- **TASK REQUIREMENTS**
Which lines of the data below contain "foldl"? Please show them all.

Data entries
▬▬▬▬▬▬

(** Everything that was pending, or is pushed until the loop finds the queue
    empty, is delivered. *)
Lemma dequeue_loop_run n pushes c :
  ring_ok (ch_rx c) -> (length (pending (ch_rx c)) + length (concat pushes) <= n)%nat ->
  (length (pending (ch_rx c)) + length (concat pushes) < length (rg_slots (ch_rx c)))%nat ->
  Forall (fun m => length m = ch_words c) (pending (ch_rx c) ++ concat pushes) ->
  wp (dequeue_loop n (fw_pushes pushes) (rg_rear (ch_rx c))) (fun _ c' => exists k,
    let all := pending (ch_rx c) ++ concat (take k pushes) in
    pending (ch_rx c') = [] /\ ch_delivered c' = ch_delivered c ++ deliveries (ch_callbacks c) all /\
    ch_wait c' = ch_wait c + (if ch_polling c then 0 else Z.of_nat (length all)) /\
    ch_bitmap c' = ch_bitmap c /\ ch_irq c' = ch_irq c) c.
Proof.
  revert pushes c; induction n as [|n IH]; intros pushes c Hok Hn Hlen Hw;
    (destruct (decide (rg_rear (ch_rx c) = rg_front (ch_rx c))) as [E|Hne]).
  1,3: pose proof (proj1 (pending_nil _ Hok) E) as Hp; eapply wp_eq;
    [simpl; unfold kbind, kget; rewrite E, Z.eqb_refl; reflexivity|];
    exists 0%nat; simpl; rewrite Hp; simpl; rewrite app_nil_r; split_and!; try done; destruct (ch_polling c); lia.
  - destruct (pending_pop _ Hok Hne) as [_ Hp]. rewrite Hp in Hn. simpl in Hn. lia.
  - destruct (pending_pop _ Hok Hne) as [Hok1 Hp]. set (m := rg_slots (ch_rx c) !!! _) in Hp.
    rewrite Hp in Hn, Hlen, Hw. simpl in Hn, Hlen. inversion_clear Hw as [|? ? Hm Hw'].
    eapply (dequeue_turn n pushes c m); [apply Hok|done|done|done|].
    set (new := default [] (hd_error pushes)).
    assert (concat pushes = new ++ concat (tail pushes)) as Ec by (by destruct pushes).
    rewrite Ec, length_app in Hn, Hlen. rewrite Ec in Hw'.
    destruct (pending_pushes new ((ch_rx c) <| rg_rear := next_rear (ch_rx c) |>)) as (Hok2 & Hl2 & Hr2 & Hp2);
      [done|simpl; lia|].
    eapply wp_mono.
    { specialize (IH (tail pushes) (served c m new)). change (ch_rx (served c m new))
        with (foldl ring_push ((ch_rx c) <| rg_rear := next_rear (ch_rx c) |>) new) in IH.
      rewrite Hr2 in IH. apply IH; rewrite ?Hp2, ?Hl2, ?length_app; [done|simpl; lia|simpl; lia|].
      by rewrite <- app_assoc. }
    intros [] c' (k & E1 & E2 & E3 & E4 & E5). exists (S k).
    assert (pending (foldl ring_push ((ch_rx c) <| rg_rear := next_rear (ch_rx c) |>) new) ++ concat (take k (tail pushes))
      = pending ((ch_rx c) <| rg_rear := next_rear (ch_rx c) |>) ++ concat (take (S k) pushes)) as Eall.
    { rewrite Hp2, <- app_assoc. f_equal. unfold new. destruct pushes; [by destruct k|done]. }
    rewrite Eall in E2, E3. rewrite Hp. simpl in E2, E3 |- *. split_and!; [done| | |done|done].
    + rewrite E2, <- app_assoc. done.
    + rewrite E3. destruct (ch_polling c); lia.
Qed.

▬▬▬▬▬▬

- **YOUR SOLUTION**
        with (foldl ring_push ((ch_rx c) <| rg_rear := next_rear (ch_rx c) |>) new) in IH.
    assert (pending (foldl ring_push ((ch_rx c) <| rg_rear := next_rear (ch_rx c) |>) new) ++ concat (take k (tail pushes))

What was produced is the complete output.